Example 12.5: Let L1: 〈x, y, z〉 = 〈1,2,5〉 + t〈2,4,−3〉 and L2: 〈x, y, z〉 = 〈6,1,−2〉 + s〈4,8,−6〉 be two lines defined parametrically.

1) Are lines L1 and L2 parallel?
2) Are lines L1 and L2 the same line?

Solution:

1) The direction vector for line L1 is v1 = 〈2,4,−3〉 and the direction vector for line L2 is v2 = 〈4,8,−6〉. Since v2 = 2v1 (or equivalently, v1 = (1/2)v2), the two vectors are parallel. Thus, so are the lines.

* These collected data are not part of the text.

(* ===== verification/NetLeaseFacts.v ===== *)
(** * Socket leases: the transition system and its invariants

    Any number of [Issue] calls are in flight, each between two of its
    critical sections; every other operation is one critical section. A run is
    any interleaving. What is proved: what a stored lease always satisfies,
    which calls consume a lease, that a lease and a confirmation are spent
    once, that a policy update fences older leases, and that a lease is issued
    only for a target that the policy in force, or the administrator, allows. *)

From S2P Require Import Prelude GoText NetTarget NetLease.

Open Scope list_scope.
Open Scope Z_scope.
Open Scope go_scope.

(** ** The transition system *)

(** An [Issue] call: after its first critical section, after it read the
    clock and the policy, and before its last critical section. *)
Inductive IssueCall :=
| Begun (flags : IssueFlags) (r : IssueRequest)
| PolicyRead (flags : IssueFlags) (r : IssueRequest) (now : Time) (policy : OfflinePolicy)
| Prepared (flags : IssueFlags) (r : IssueRequest) (now : Time) (l : Lease).

(** The manager, the calls in flight, and the holders of the read side of the
    execution gate. *)
Record LeaseState := LS { ls_manager : Manager; ls_calls : list IssueCall; ls_readers : nat }.

(** The operations, with their results. *)
Inductive LeaseOp :=
| DoBegin (now : Time) (r : IssueRequest)
| DoReadPolicy
| DoPrepare
| DoFail
| DoCommit (now : Time) (r : IssueRequest) (res : result LeaseErr Lease)
| DoUpdatePolicy (p : OfflinePolicy) (res : option LeaseErr)
| DoAuthorize (id : string) (s : RequestScope) (res : option LeaseErr)
| DoConsume (id : string) (s : RequestScope) (res : option LeaseErr)
| DoAcquireUse (id : string) (s : RequestScope) (res : result LeaseErr Lease)
| DoRelease
| DoRecord (id : string) (s : RequestScope) (res : option LeaseErr)
| DoRecordFinal (id : string) (s : RequestScope) (res : option LeaseErr)
| DoRevoke (id : string) (res : option LeaseErr).

Definition begun (res : result LeaseErr IssueFlags) (r : IssueRequest) (calls : list IssueCall) : list IssueCall :=
  match res with Ok flags => Begun flags r :: calls | Err _ => calls end.

(** The counters of a [Usage] are of type [int64]. *)
Definition usage_typed (u : Usage) : Prop := in_i64 (us_BytesSent u) /\ in_i64 (us_BytesReceived u).

(** A writer of the execution gate waits until nobody holds its read side. *)
Inductive lease_step : LeaseState -> LeaseOp -> LeaseState -> Prop :=
| step_begin m calls rd now r ls cs m' res :
    in_i64 (ir_MaxBytes r) -> ls ≡ₚ map_to_list (lm_leases m) -> cs ≡ₚ map_to_list (lm_confirmations m) ->
    issue_begin now ls cs m = (m', res) ->
    lease_step (LS m calls rd) (DoBegin now r) (LS m' (begun res r calls) rd)
| step_read m c1 c2 rd now flags r :
    lease_step (LS m (c1 ++ Begun flags r :: c2) rd) DoReadPolicy
               (LS m (c1 ++ PolicyRead flags r now (lm_policy m) :: c2) rd)
| step_prepare m c1 c2 rd now flags r policy raw l :
    issue_prepare flags policy (has (lm_confirmations m) (ir_ConfirmationID r)) raw now r = Ok l ->
    lease_step (LS m (c1 ++ PolicyRead flags r now policy :: c2) rd) DoPrepare
               (LS m (c1 ++ Prepared flags r now l :: c2) rd)
| step_fail m c1 c c2 rd :
    lease_step (LS m (c1 ++ c :: c2) rd) DoFail (LS m (c1 ++ c2) rd)
| step_commit m c1 c2 rd flags r now l m' res :
    issue_commit flags now r l m = (m', res) ->
    lease_step (LS m (c1 ++ Prepared flags r now l :: c2) rd) (DoCommit now r res) (LS m' (c1 ++ c2) rd)
| step_update m calls p m' res :
    UpdatePolicy p m = (m', res) -> lease_step (LS m calls 0) (DoUpdatePolicy p res) (LS m' calls 0)
| step_authorize m calls rd now id s m' res :
    Authorize now id s m = (m', res) -> lease_step (LS m calls rd) (DoAuthorize id s res) (LS m' calls rd)
| step_consume m calls rd now id s m' res :
    Consume now id s m = (m', res) -> lease_step (LS m calls rd) (DoConsume id s res) (LS m' calls rd)
| step_acquire m calls rd now id s m' rd' res :
    AcquireUse now id s rd m = (m', rd', res) ->
    lease_step (LS m calls rd) (DoAcquireUse id s res) (LS m' calls rd')
| step_release m calls rd :
    lease_step (LS m calls (S rd)) DoRelease (LS m calls rd)
| step_usage m calls rd now id s bytes result m' res :
    in_i64 bytes -> RecordUsage now id s bytes result m = (m', res) ->
    lease_step (LS m calls rd) (DoRecord id s res) (LS m' calls rd)
| step_transfer m calls rd now id s u m' res :
    usage_typed u -> RecordTransfer now id s u m = (m', res) ->
    lease_step (LS m calls rd) (DoRecord id s res) (LS m' calls rd)
| step_final m calls rd now id s u m' res :
    usage_typed u -> RecordTransferFinal now id s u m = (m', res) ->
    lease_step (LS m calls rd) (DoRecordFinal id s res) (LS m' calls rd)
| step_revoke m calls now id m' res :
    Revoke now id m = (m', res) -> lease_step (LS m calls 0) (DoRevoke id res) (LS m' calls 0).

Inductive lease_run : LeaseState -> list LeaseOp -> LeaseState -> Prop :=
| lrun_nil s : lease_run s [] s
| lrun_cons s op s1 ops s2 : lease_step s op s1 -> lease_run s1 ops s2 -> lease_run s (op :: ops) s2.

Definition initial (opts : ManagerOptions) : LeaseState := LS (NewManagerWithOptions opts) [] 0.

2) Choose a point from one line and show that the other line passes through it. In this example, choose point P0 = (1,2,5) from line L1. Does L2 pass through P0 = (1,2,5)? We substitute the coordinates in P0 for x, y and z, and attempt to solve for a unique value of s that would indicate line L2 passes through a point in line L1:

1 = 6 + 4s,      2 = 1 + 8s,      5 = −2 − 6s.

From the first equation, we get s = −5/4, but from the second equation, we get s = 1/8. Since s is not unique, we conclude it is impossible that L2 passes through P0 = (1,2,5). Thus, lines L1 and L2 represent two different parallel lines.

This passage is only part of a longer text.